# ACTIVITY
If a line in the listing contains "right", copy it out whole.

# ENTRIES PROVIDED
Lemma qsum_nonnegative_pos (l : list Q) :
  0 < qsum (nonnegative l) <-> positive l <> [].
Proof.
  induction l as [|x l IH].
  - simpl. unfold qsum. simpl. split; [lra|congruence].
  - unfold nonnegative, positive in *. cbn [filter].
    pose proof (qsum_nonneg _ (nonnegative_all l)) as Hl.
    unfold nonnegative in Hl.
    destruct (Qle_bool 0 x) eqn:E0.
    + apply Qle_bool_iff in E0. rewrite qsum_cons.
      destruct (Qltb 0 x) eqn:E1.
      * apply Qltb_true_iff in E1. split; [discriminate|]. intros _. lra.
      * assert (Hx : x == 0).
        { destruct (Qlt_le_dec 0 x) as [H | H]; [|lra].
          apply Qltb_true_iff in H. congruence. }
        rewrite <- IH. split; intros H; lra.
    + assert (E1 : Qltb 0 x = false).
      { destruct (Qltb 0 x) eqn:E1; [|reflexivity].
        apply Qltb_true_iff in E1.
        assert (H : 0 <= x) by lra. apply Qle_bool_iff in H. congruence. }
      rewrite E1. exact IH.
Qed.

(** X5. [profit_factor] is a number at least 0 when the prepared returns
    have a negative value; without one it is plus infinity when they have a
    positive value and not a number when they have none. *)
Theorem profit_factor_cases (prep : list Q -> Q -> option Q -> list Q)
        (returns : list Q) (prepare_returns : bool) :
  let series := prepare prep returns prepare_returns in
  (negative series <> []
   /\ exists f, profit_factor prep returns prepare_returns = Fin f /\ 0 <= f)
  \/ (negative series = [] /\ positive series <> []
      /\ profit_factor prep returns prepare_returns = PInf)
  \/ (negative series = [] /\ positive series = []
      /\ profit_factor prep returns prepare_returns = NaN).
Proof.
  intros series. unfold profit_factor. fold series.
  destruct (negative series) as [|x l] eqn:El.
  - right. change (qsum []) with 0. unfold fdiv. cbn [Qeq_bool].
    change (Qeq_bool 0 0) with true. cbn iota.
    pose proof (qsum_nonnegative_pos series) as Hpos.
    destruct (Qltb 0 (qsum (nonnegative series))) eqn:E.
    + left. apply Qltb_true_iff in E. split; [reflexivity|].
      split; [now apply Hpos|reflexivity].
    + right. split; [reflexivity|].
      assert (Hw : positive series = []).
      { destruct (positive series) eqn:Ep; [reflexivity|].
        assert (H : 0 < qsum (nonnegative series))
          by (apply Hpos; discriminate).
        apply Qltb_true_iff in H. congruence. }
      split; [exact Hw|].
      assert (E' : Qltb (qsum (nonnegative series)) 0 = false).
      { destruct (Qltb (qsum (nonnegative series)) 0) eqn:E'; [|reflexivity].
        apply Qltb_true_iff in E'.
        pose proof (qsum_nonneg _ (nonnegative_all series)). lra. }
      rewrite E'. reflexivity.
  - left. split; [discriminate|]. rewrite <- El.
    assert (Hneg : qsum (negative series) < 0).
    { apply qsum_neg; [rewrite El; discriminate|apply negative_all]. }
    rewrite fdiv_nonzero by lra. cbn [eabs].
    eexists. split; [reflexivity|apply Qabs.Qabs_nonneg].
Qed.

# SOLUTION FOR THIS TASK
  - right. change (qsum []) with 0. unfold fdiv. cbn [Qeq_bool].
    + right. split; [reflexivity|].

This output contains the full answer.